It may have seemed otherwise, but there was drama at the Charles Schwab Cup Championship Sunday, provided one knew where to look for it—skyward, as it were. At least the race against darkness and a Monday finish went down to the wire.

Heavy rain last week made a mess of Sonoma GC, in California wine country, though Andy Bean came through with the whitewash, a nine-stroke victory, the tour's largest winning margin this year.

As for the five players who still had a chance at winning the season-long Charles Schwab Cup points race, they were so far off the tournament lead even a pack of bloodhounds couldn't detect them. But that wasn't the point. It is more rewarding to play well over the course of a long year than a long week, evidence of which was the $1 million annuity Jay Haas earned for winning the Schwab Cup for the second time in three years, while Bean took home $442,000.

None of the five players still in contention for the Cup—Haas, Fred Funk, Bernhard Langer, Eduardo Romero and John Cook—finished in the top 10 in the tournament (points are awarded only for top-10 finishes), enabling Haas to win by the same 12 points by which he led entering the tournament.

"I was real fortunate nobody right behind me did what they had to do," said Haas, who tied for 16th in the tournament. "If you were handicapping it at the start of the week, you wouldn't have expected no points to be had by those top five guys. But when all is said and done and you look back on it, it's like NASCAR, when the guy holding the big major trophy at the end maybe doesn't win the last race. That's a pretty cool thing."
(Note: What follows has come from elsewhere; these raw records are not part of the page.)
(* ===== verification/Digitalbitbox.v ===== *)
(** * [hwilib/devices/digitalbitbox.py]: the BitBox01

    Requests are JSON texts, encrypted and authenticated with keys that are
    derived from the password, and cut into HID frames.  The driver computes
    the hashes of a transaction's inputs itself; the device only signs hashes. *)

From S2P Require Import Prelude Bytes StateM PyStd PyStr PyJson Common Sha256 Serialize Script Tx KeyPath Key PsbtIn Psbt Errors.

(** ** Constants *)

Definition usb_report_size : nat := 64.
Definition HWW_CID : Z := 0xFF000000.
Definition HWW_CMD : Z := 0x80 + 0x40 + 0x01.

(** The lists have every code as an integer and as its decimal text. *)
Definition codes (l : list Z) : list json := map JInt l ++ map (λ c, JStr (str_int c)) l.
Definition bad_args : list json := codes [102; 103; 104; 105; 109; 204; 253; 254; 256; 300; 301; 304; 411; 412; 112; 251].
Definition device_failures : list json :=
  codes [101; 107; 200; 250; 252; 303; 400; 401; 402; 403; 405; 407; 408; 410; 500; 501; 502; 110; 111; 113; 900; 901; 902; 903].
Definition cancels : list json := codes [600; 601].
Definition ERR_MEM_SETUP : Z := 503.

(** [x in l] for integers and strings. *)
Definition code_eq (x y : json) : bool :=
  match x, y with
  | JInt i, JInt j => i =? j
  | JStr s, JStr t => bool_decide (s = t)
  | JBool b, JInt j => Z.b2z b =? j
  | _, _ => false
  end.
Definition code_in (x : json) (l : list json) : bool := existsb (code_eq x) l.
(** ** Enumerations and message classes *)

Definition MessageType : list (string * Z) :=
  [("Initialize", 0); ("Ping", 1); ("Success", 2); ("Failure", 3); ("ChangePin", 4); ("WipeDevice", 5);
   ("GetEntropy", 9); ("Entropy", 10); ("LoadDevice", 13); ("ResetDevice", 14); ("Features", 17);
   ("PinMatrixRequest", 18); ("PinMatrixAck", 19); ("Cancel", 20); ("LockDevice", 24); ("ApplySettings", 25);
   ("ButtonRequest", 26); ("ButtonAck", 27); ("ApplyFlags", 28); ("BackupDevice", 34); ("EntropyRequest", 35);
   ("EntropyAck", 36); ("PassphraseRequest", 41); ("PassphraseAck", 42); ("RecoveryDevice", 45);
   ("WordRequest", 46); ("WordAck", 47); ("GetFeatures", 55); ("SdProtect", 79); ("ChangeWipeCode", 82);
   ("EndSession", 83); ("DoPreauthorized", 84); ("PreauthorizedRequest", 85); ("CancelAuthorization", 86);
   ("RebootToBootloader", 87); ("Deprecated_PassphraseStateRequest", 77);
   ("Deprecated_PassphraseStateAck", 78); ("FirmwareErase", 6); ("FirmwareUpload", 7); ("FirmwareRequest", 8);
   ("SelfTest", 32); ("GetPublicKey", 11); ("PublicKey", 12); ("SignTx", 15); ("TxRequest", 21);
   ("TxAck", 22); ("GetAddress", 29); ("Address", 30); ("SignMessage", 38); ("VerifyMessage", 39);
   ("MessageSignature", 40); ("GetOwnershipId", 43); ("OwnershipId", 44); ("GetOwnershipProof", 49);
   ("OwnershipProof", 50); ("AuthorizeCoinJoin", 51); ("DebugLinkDecision", 100); ("DebugLinkGetState", 101);
   ("DebugLinkState", 102); ("DebugLinkStop", 103); ("DebugLinkLog", 104); ("DebugLinkMemoryRead", 110);
   ("DebugLinkMemory", 111); ("DebugLinkMemoryWrite", 112); ("DebugLinkFlashErase", 113);
   ("DebugLinkLayout", 9001); ("DebugLinkReseedRandom", 9002); ("DebugLinkRecordScreen", 9003);
   ("DebugLinkEraseSdCard", 9005); ("DebugLinkWatchLayout", 9006)].
(* ===== verification/TrezorClient.v ===== *)
(** * The Trezor client (devices/trezorlib/client.py, models.py, tools.py, and the
      PassphraseUI of devices/trezor.py)

    [client] is a TrezorClient object: its session, the features it got, its
    user interface, and the world behind its transport.  Every method is a
    computation over it; the loop of [call] has as many rounds as it is given
    ([rounds]), because the device decides how often it asks something. *)

From S2P Require Import Prelude Bytes PyStd PyStr StateM TrezorProtobuf TrezorMessages TrezorTransport.

#[local] Open Scope string_scope.
#[local] Open Scope list_scope.
#[local] Open Scope Z_scope.

(** ** Python's operations on values *)

(** [bool(v)]. *)
Definition truthy (v : value) : bool :=
  match v with
  | VNone => false
  | VInt z => negb (z =? 0)
  | VBool b => b
  | VBytes b => negb (bool_decide (b = []))
  | VStr s => negb (bool_decide (s = []))
  | VList l => match l with [] => false | _ => true end
  | VPlaceholder | VMsg _ _ => true
  end.

Definition is_none (v : value) : bool := match v with VNone => true | _ => false end.

(** [v == z] for an integer. *)
Definition is_int (v : value) (z : Z) : bool := match number v with Some n => n =? z | None => false end.

Definition as_int (v : value) : result Z := of_option TypeError (number v).

(** ** tools.py *)

Definition HARDENED_FLAG : Z := Z.shiftl 1 31.
Definition H_ (x : Z) : Z := Z.lor x HARDENED_FLAG.

Definition str_to_harden (x : pystr) : result Z :=
  if startswith_char (chr 45) x then z ← int_str x; Ok (H_ (Z.abs z))
  else if endswith_char (chr 104) x || endswith_char (chr 39) x then z ← int_str (slice_to_neg 1 x); Ok (H_ z)
  else int_str x.

(** [tools.parse_path]; any exception is a [ValueError]. *)
Definition tools_parse_path (nstr : pystr) : result (list Z) :=
  if bool_decide (nstr = []) then Ok []
  else
    let n := split_char (chr 47) nstr in
    let n := if bool_decide (head n = Some $"m") then tail n else n in
    match mapR str_to_harden n with Ok p => Ok p | Err _ => Err ValueError end.

(** ** Models *)

Record TrezorModel := mkModel {
  m_name : pystr;
  m_internal_name : pystr;
  minimum_version : Z * Z * Z;
  vendors : list pystr + pystr;
  default_mapping : ProtobufMapping }.

Definition VENDORS : list pystr := [$"bitcointrezor.com"; $"trezor.io"].

Definition trezor_model (name internal : pystr) (minimum : Z * Z * Z) : TrezorModel :=
  mkModel name internal minimum (inl VENDORS) DEFAULT_MAPPING.

Definition T1B1 : TrezorModel := trezor_model $"1" $"T1B1" (1, 8, 0).
Definition T2T1 : TrezorModel := trezor_model $"T" $"T2T1" (2, 1, 0).
Definition T2B1 : TrezorModel := trezor_model $"Safe 3" $"T2B1" (2, 1, 0).
Definition T3T1 : TrezorModel := trezor_model $"Safe 5" $"T3T1" (2, 1, 0).
Definition T3B1 : TrezorModel := trezor_model $"Safe 3" $"T3B1" (2, 1, 0).
Definition DISC1 : TrezorModel := trezor_model $"DISC1" $"D001" (2, 1, 0).
Definition DISC2 : TrezorModel := trezor_model $"DISC2" $"D002" (2, 1, 0).

(** A set in the code; the two models of one name differ in nothing that is
    used of what [by_name] returns. *)
Definition TREZORS : list TrezorModel := [T1B1; T2T1; T2B1; T3T1; T3B1; DISC1; DISC2].

Definition by_name (name : option pystr) : option TrezorModel :=
  match name with
  | None => Some T1B1
  | Some n => List.find (λ m, bool_decide (m_name m = n)) TREZORS
  end.

(** [vendor in model.vendors]: the vendors are a tuple of texts or one text. *)
Definition vendor_known (vendor : value) (m : TrezorModel) : result bool :=
  match vendors m, vendor with
  | inl l, VStr s => Ok (bool_decide (s ∈ l))
  | inl _, _ => Ok false
  | inr text, VStr s => Ok (contains s text)
  | inr _, _ => Err TypeError
  end.

(** ** The client object *)

(** The [PassphraseUI]: its attributes, whether its [get_pin] was replaced by
    [interactive_get_pin], and the lines the user is going to type. *)
Record PassphraseUI := mkUI {
  ui_passphrase : pystr;
  prompt_shown : bool;
  always_prompt : bool;
  return_passphrase : bool;
  interactive_pin : bool;
  typed_lines : list pystr }.

Definition new_ui (passphrase : pystr) (lines : list pystr) : PassphraseUI := mkUI passphrase false false true false lines.

(** What [get_passphrase] returns. *)
Inductive passphrase := PASSPHRASE_ON_DEVICE | HostPassphrase (s : pystr).

Record client (D : Type) := mkClient {
  world : D;
  model : option TrezorModel;
  mapping : ProtobufMapping;
  ui : PassphraseUI;
  session_count : Z;
  session_id : value;
  features : option value;
  version : Z * Z * Z }.
Arguments mkClient {D}.
Arguments world {D}.
Arguments model {D}.
Arguments mapping {D}.
Arguments ui {D}.
Arguments session_count {D}.
Arguments session_id {D}.
Arguments features {D}.
Arguments version {D}.

(** [TrezorClient(transport, ui, model=model, _init_device=False)]. *)
Definition new_client {D} (d : D) (u : PassphraseUI) (m : option TrezorModel) : client D :=
  mkClient d m (match m with Some m => default_mapping m | None => DEFAULT_MAPPING end) u 0 VNone None (0, 0, 0).

Section client.
Context {D : Type} (tr : Transport D) (normalize_string : pystr → pystr) (rounds : nat).

Abbreviation M := (state (client D)).

Definition on_world {A} (m : state D A) : M A :=
  zoom world (λ d c, mkClient d (model c) (mapping c) (ui c) (session_count c) (session_id c) (features c) (version c)) m.
Definition set_model (x : option TrezorModel) : M () :=
  modify (λ c, mkClient (world c) x (mapping c) (ui c) (session_count c) (session_id c) (features c) (version c)).
Definition set_ui (x : PassphraseUI) : M () :=
  modify (λ c, mkClient (world c) (model c) (mapping c) x (session_count c) (session_id c) (features c) (version c)).
Definition set_session_count (x : Z) : M () :=
  modify (λ c, mkClient (world c) (model c) (mapping c) (ui c) x (session_id c) (features c) (version c)).
Definition set_session_id (x : value) : M () :=
  modify (λ c, mkClient (world c) (model c) (mapping c) (ui c) (session_count c) x (features c) (version c)).
Definition set_features (x : value) (v : Z * Z * Z) : M () :=
  modify (λ c, mkClient (world c) (model c) (mapping c) (ui c) (session_count c) (session_id c) (Some x) v).

(** An attribute of a message; an attribute of [self.features]. *)
Definition attr (v : value) (name : string) : M value := liftS (getattr v name).
Definition get_features : M value := c ← get; liftS (of_option AttributeError (features c)).
Definition feature (name : string) : M value := f ← get_features; attr f name.
(** The body of the loop over the outputs. *)
Definition prepare_output (psbt_out : PsbtOut) : result value :=
  out ← get_txout psbt_out;
  txoutput ← new "TxOutputType" [("amount", VInt (nValue out))];
  txoutput ← output_address out (setattr txoutput "script_type" (VInt (PAYTO "PAYTOADDRESS")));
  let '(wit, ver, _) := is_witness (scriptPubKey out) in
  let '(txoutput, wit) :=
    if negb wit || (wit && (ver =? 0)) then foldl (change_path psbt_out out) (txoutput, wit) (map snd (out_hd_keypaths psbt_out))
    else if wit && (ver =? 1) then (taproot_change psbt_out txoutput, wit)
    else (txoutput, wit) in
  let script := if bool_decide (out_witness_script psbt_out = []) then out_redeem_script psbt_out else out_witness_script psbt_out in
  if bool_decide (script = []) then Ok txoutput
  else
    ms ← parse_multisig script xpubs (out_hd_keypaths psbt_out);
    match ms with
    | Some multisig =>
        let txoutput := setattr txoutput "multisig" multisig in
        Ok (if wit then txoutput else setattr txoutput "script_type" (VInt (PAYTO "PAYTOMULTISIG")))
    | None => Ok txoutput
    end.
End outputs.

(** ** Previous transactions *)

Definition prev_input (i : CTxIn) : result value :=
  h ← ser_uint256 (op_hash (prevout i));
  new "TxInputType" [("prev_hash", VBytes (rev h)); ("prev_index", VInt (op_n (prevout i))); ("script_sig", VBytes (scriptSig i));
    ("sequence", VInt (nSequence i))].

Definition prev_output (o : CTxOut) : result value :=
  new "TxOutputBinType" [("amount", VInt (nValue o)); ("script_pubkey", VBytes (scriptPubKey o))].

Definition prev_tx (prev : CTransaction) : result (bytes * value) :=
  t ← new "TransactionType" [];
  inputs ← mapR prev_input (vin prev);
  outputs ← mapR prev_output (vout prev);
  raise_if (bool_decide (tx_hash prev = None)) AssertionError;;
  sha ← of_option AssertionError (tx_sha256 prev);
  key ← ser_uint256 sha;
  Ok (rev key, set_attrs t [("version", VInt (nVersion prev)); ("lock_time", VInt (nLockTime prev)); ("inputs", VList inputs);
                            ("bin_outputs", VList outputs)]).
(** Everything that was written since has the wire type of one of the names. *)
Definition only_sent (p : list (Z * bytes) * D) : Prop :=
  ∀ e, e ∈ p.1 → e ∈ before ∨ ∃ name, name ∈ names ∧ wire_type_of name = Some e.1.
Definition named (msg : value) : Prop := match msg with VMsg name _ => name ∈ names | _ => False end.

Abbreviation I n := (Inv only_sent mp n).
Abbreviation keeps n m := (ensures (I n) m (λ _, True)).
#[local] Notation trl := (logged tr).

Lemma new_named name kwargs msg : new name kwargs = Ok msg → name ∈ names → named msg.
Proof using.
  unfold new. destruct (classes name) as [c|]; [|done]. unfold construct. destruct (init_params c) as [ps|].
  - intros (attrs & _ & [= <-])%bind_ok. done.
  - by intros [= <-].
Qed.

Lemma setattr_named msg k x : named msg → named (setattr msg k x).
Proof using. by destruct msg. Qed.

Lemma set_attrs_named l msg : named msg → named (set_attrs msg l).
Proof using.
  unfold set_attrs. revert msg. induction l as [|[k x] l IH]; intros msg Hm; [done|]. simpl. by apply IH, setattr_named.
Qed.

Lemma set_known_named l msg : named msg → named (set_known msg l).
Proof using.
  unfold set_known. revert msg. induction l as [|[k x] l IH]; intros msg Hm; [done|]. simpl. apply IH.
  destruct (is_ok _); [by apply setattr_named|done].
Qed.

Lemma reading_name name : bool_decide (name ∈ reading) = true → name ∈ names.
Proof using reading_names. intros Hb. apply reading_names. by apply bool_decide_eq_true in Hb. Qed.

Lemma answer_named m : answer norm m → named m.
Proof using reading_names.
  intros Ha. destruct Ha as [? E|? E|? E|? ? _ E|? ? _ [? E]|? ? _ E]; apply (new_named _ _ _ E); by apply reading_name.
Qed.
So it was not a dramatic Sunday finish, but it was a Sunday finish, and that was something, at least. It rained every day of the 72-hole season finale, a deluge suspending third-round play at 10:15 a.m. Saturday, pushing most of the round to Sunday and threatening to send the event to Monday, when more rain was predicted.

Haas' own forecast is considerably sunnier. A month shy of 55, Haas has had three stellar seasons in a row, winning the money title in 2006 and 2007 and the Schwab Cup this year, when he played the probable rookie of the year Langer to a virtual draw.

Langer managed only to derail Haas' bid at winning a record third straight money title; Langer finished with $2,035,073, $43,347 ahead of Haas.

"Leading the money list is a nice benchmark," Haas said. "I certainly would have liked to have done that. I knew I had to get at least a mid-top 10 to get Bernhard. I played a pretty nice round of golf this afternoon, the last 14 holes or so, and gave myself a lot of chances. I just didn't convert. But I was kind of in a four corners there for awhile."

The Schwab Cup was so void of drama that the outcome actually came down to a shot hit the week before, a troublesome chip at the last hole at the ATT Championship that enabled Haas to save par and tie for third, giving him enough points to pull ahead of Langer.

"As it turns out, that was the shot of the year," Haas said.